──────── RECORDS TO PROCESS

(** * Whisperspace rules reference: the document annotation engine

    A shallow embedding of the engine of [src/ui/RulesApp.tsx] and of the
    keyword matcher ([weaponKeywords.ts]), with the properties of the
    rules-reference specification stated and proved over it.

    Conventions of the embedding.
    - A JavaScript string is a list of code units; the code units are
      restricted to the range 0..255 ([ascii]).  [lit "..."] writes one.
      In this range [toLowerCase] works unit by unit; beyond it a
      lower-cased text can be longer than the text (U+0130) and a capital
      sigma is lower-cased by its context, so lengths and positions in a
      lower-cased text are stated on the lower-cased text itself.
    - An optional property ([slug?], [spans?], ...) is an [option].
    - A JavaScript [Map] is an association list in insertion order
      ([Map.set] on a present key updates the entry in place).
    - Rendered React nodes are kept as a small logical tree ([Node]): the
      text fragments, [<mark>] highlights, tooltip spans and anchor links;
      styling is dropped.
    - The text of a pattern is built as the code builds it; [new RegExp]
      is a parser of the constructs that occur in these texts, and a match
      is the backtracking search of the JavaScript engine over the parsed
      atoms. *)

From Stdlib Require Import List Ascii Arith Bool Lia PeanoNat.
From Stdlib Require String.
Import ListNotations.
Import String.StringSyntax.
Delimit Scope string_scope with string.

(* ================================================================== *)
(** * Strings *)

Module Str.

Definition str := list ascii.

Definition lit (s : String.string) : str := String.list_ascii_of_string s.
Arguments lit s%_string.

Definition code (c : ascii) : nat := nat_of_ascii c.

Definition ch (n : nat) : ascii := ascii_of_nat n.

Fixpoint eqb (a b : str) : bool :=
  match a, b with
  | [], [] => true
  | x :: a', y :: b' => Ascii.eqb x y && eqb a' b'
  | _, _ => false
  end.
(** * Scalar kernels of the Numba backend (pytensor/link/numba/dispatch/scalar.py)
      and the XlogX / XlogY0 scalar operators (theano/tensor/xlogx.py).

    The lowering functions are code generators: they resolve an implementation,
    build the text of a small Python wrapper, compile it and hand it to the JIT.
    They are embedded here as functions in a writer-and-error monad whose log
    records every call to a collaborator, next to a small Python expression
    language that gives the emitted text a structure and a meaning. *)

From Stdlib Require Import Reals Lra Floats ZArith Ascii.
From stdpp Require Import strings pretty gmap list.


(* ===================================================================== *)
(** ** Exceptions, results and the lowering monad                        *)
(* ===================================================================== *)

(** The Python exceptions the modelled code can raise. *)
Inductive exn : Type :=
| ValueError (msg : string)
| AttributeError (obj attr : string)
| TypeError (msg : string)
| NotImplementedError (msg : string).

Inductive result (A : Type) : Type :=
| Ok (a : A)
| Raise (e : exn).
Arguments Ok {A} a.
Arguments Raise {A} e.

(* ===================================================================== *)
(** ** Python string helpers                                             *)
(* ===================================================================== *)

(** [sep.join(parts)]. *)
Fixpoint py_join (sep : string) (parts : list string) : string :=
  match parts with
  | [] => ""
  | [p] => p
  | p :: ps => p +:+ sep +:+ py_join sep ps
  end.

(** [s.split(".")]: the pieces between the dots, never an empty list. *)
Fixpoint split_dot_go (cur : string) (s : string) : list string :=
  match s with
  | "" => [String.rev cur]
  | String c s' =>
      if Ascii.eqb c "."%char
      then String.rev cur :: split_dot_go "" s'
      else split_dot_go (String c cur) s'
  end.

Definition split_dot (s : string) : list string := split_dot_go "" s.

(** [*init, last = parts]: star-unpacking of a non-empty list. *)
Definition unpack_last (parts : list string) : list string * string :=
  (removelast parts, List.last parts "").

(** [s.startswith(p)]. *)
Definition startswith (s p : string) : bool := String.prefix p s.

(* ===================================================================== *)
(** ** Fast-path kernels written directly in Python                      *)
(* ===================================================================== *)

(** The math library used by the float kernels.  Comparison and arithmetic
    are IEEE binary64 ([PrimFloat]); the transcendental functions of
    [numpy] are an interface. *)
Class Libm : Type := {
  np_log : float -> float;
  np_exp : float -> float;
  np_log1p : float -> float;
  np_expm1 : float -> float
}.

(** One entry per call into the math library, in evaluation order. *)
Inductive MathCall : Type :=
| CallLog (x : float)
| CallExp (x : float)
| CallLog1p (x : float)
| CallExpm1 (x : float).

(** A float computation together with the library calls it made. *)
Definition Traced (A : Type) : Type := (A * list MathCall)%type.

#[export] Instance Traced_ret : MRet Traced := fun A a => (a, []).
#[export] Instance Traced_bind : MBind Traced := fun A B k m =>
  let (b, t) := k (fst m) in (b, snd m ++ t).

Section FloatKernels.
Context `{L : Libm}.

Definition log_ (x : float) : Traced float := (np_log x, [CallLog x]).
Definition exp_ (x : float) : Traced float := (np_exp x, [CallExp x]).
Definition log1p_ (x : float) : Traced float := (np_log1p x, [CallLog1p x]).
Definition expm1_ (x : float) : Traced float := (np_expm1 x, [CallExpm1 x]).

(** scalar.py, [logp1mexp]:
<<
  if x < np.log(0.5):
      return np.log1p(-np.exp(x))
  else:
      return np.log(-np.expm1(x))
>> *)
Definition logp1mexp (x : float) : Traced float :=
  c ← log_ 0.5%float;
  if PrimFloat.ltb x c
  then e ← exp_ x; log1p_ (- e)%float
  else e ← expm1_ x; log_ (- e)%float.

(** xlogx.py, [XlogX.st_impl]. *)
Definition XlogX_st_impl (x : float) : Traced float :=
  if PrimFloat.eqb x 0.0%float then mret 0.0%float
  else l ← log_ x; mret (x * l)%float.

(** xlogx.py, [XlogY0.st_impl]:
<<
  if x == 0.0:
      return 0.0
  return x * np.log(y)
>> *)
Definition XlogY0_st_impl (x y : float) : Traced float :=
  if PrimFloat.eqb x 0.0%float then mret 0.0%float
  else l ← log_ y; mret (x * l)%float.
End FloatKernels.

(** Series-based instance of the math library, for closed examples. *)
Fixpoint exp_series (n : nat) (x term acc : float) (k : float) : float :=
  match n with
  | O => acc
  | S n' => let term' := (term * x / k)%float in
            exp_series n' x term' (acc + term')%float (k + 1)%float
  end.

Fixpoint atanh_series (n : nat) (z2 pow acc : float) (k : float) : float :=
  match n with
  | O => acc
  | S n' => let pow' := (pow * z2)%float in
            atanh_series n' z2 pow' (acc + pow' / k)%float (k + 2)%float
  end.

Definition series_exp (x : float) : float := exp_series 40 x 1%float 1%float 1%float.
Definition series_log (y : float) : float :=
  let z := ((y - 1) / (y + 1))%float in
  (2 * (z * atanh_series 40 (z * z)%float 1%float 1%float 3%float))%float.

Definition series_libm : Libm := {|
  np_log := series_log;
  np_exp := series_exp;
  np_log1p := fun x => series_log (1 + x)%float;
  np_expm1 := fun x => (series_exp x - 1)%float
|}.

(** The numeric kernels [switch], [clip], [second] and [viewop] take raw
    operands (a scalar, or a zero-dimensional array holding one) and work
    with any scalar type that has Python's [<] and [>]. *)
Class PyOrd (T : Type) : Type := {
  py_lt : T -> T -> bool;
  py_gt : T -> T -> bool
}.

Section GenericKernels.
Context {Operand T : Type} `{PyOrd T}.
(** [numba_basic.to_scalar]. *)
Variable to_scalar : Operand -> T.

(** scalar.py, [clip]. *)
Definition clip (_x _min _max : Operand) : T :=
  let x := to_scalar _x in
  let _min_scalar := to_scalar _min in
  let _max_scalar := to_scalar _max in
  if py_lt x _min_scalar then _min_scalar
  else if py_gt x _max_scalar then _max_scalar
  else x.

(** scalar.py, [switch], [second], [viewop]. *)
Definition switch {A} (condition : bool) (x y : A) : A :=
  if condition then x else y.
Definition second {A B} (x : A) (y : B) : B := y.
Definition viewop {A} (x : A) : A := x.
End GenericKernels.

#[export] Instance Z_PyOrd : PyOrd Z := {| py_lt := Z.ltb; py_gt := Z.gtb |}.
#[export] Instance float_PyOrd : PyOrd float :=
  {| py_lt := PrimFloat.ltb; py_gt := fun a b => PrimFloat.ltb b a |}.

(** An operand as Numba sees it: a scalar or a zero-dimensional array. *)
Inductive operand (T : Type) : Type :=
| Scalar (v : T)
| Array0d (item : T).
Arguments Scalar {T} v.
Arguments Array0d {T} item.

(** Modelled from the spec: [numba_basic.to_scalar] (pytensor/link/numba/
    dispatch/basic.py is not part of the sources) coerces an operand to the
    common scalar representation: a scalar is returned as it is, a
    zero-dimensional array gives its item. *)
Definition to_scalar {T} (o : operand T) : T :=
  match o with
  | Scalar v => v
  | Array0d v => v
  end.

(* ===================================================================== *)
(** ** Graph data model                                                  *)
(* ===================================================================== *)

(** The element dtypes of scalar Variables. *)
Inductive dtype : Type :=
| bool_ | int8 | int16 | int32 | int64
| uint8 | uint16 | uint32 | uint64
| float16 | float32 | float64
| complex64 | complex128.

────────────────

- [ASSIGNED TASK]:
Please go through the data above and copy each line that has the word "embedding".

- [TASK SOLUTION]:
    A shallow embedding of the engine of [src/ui/RulesApp.tsx] and of the
    Conventions of the embedding.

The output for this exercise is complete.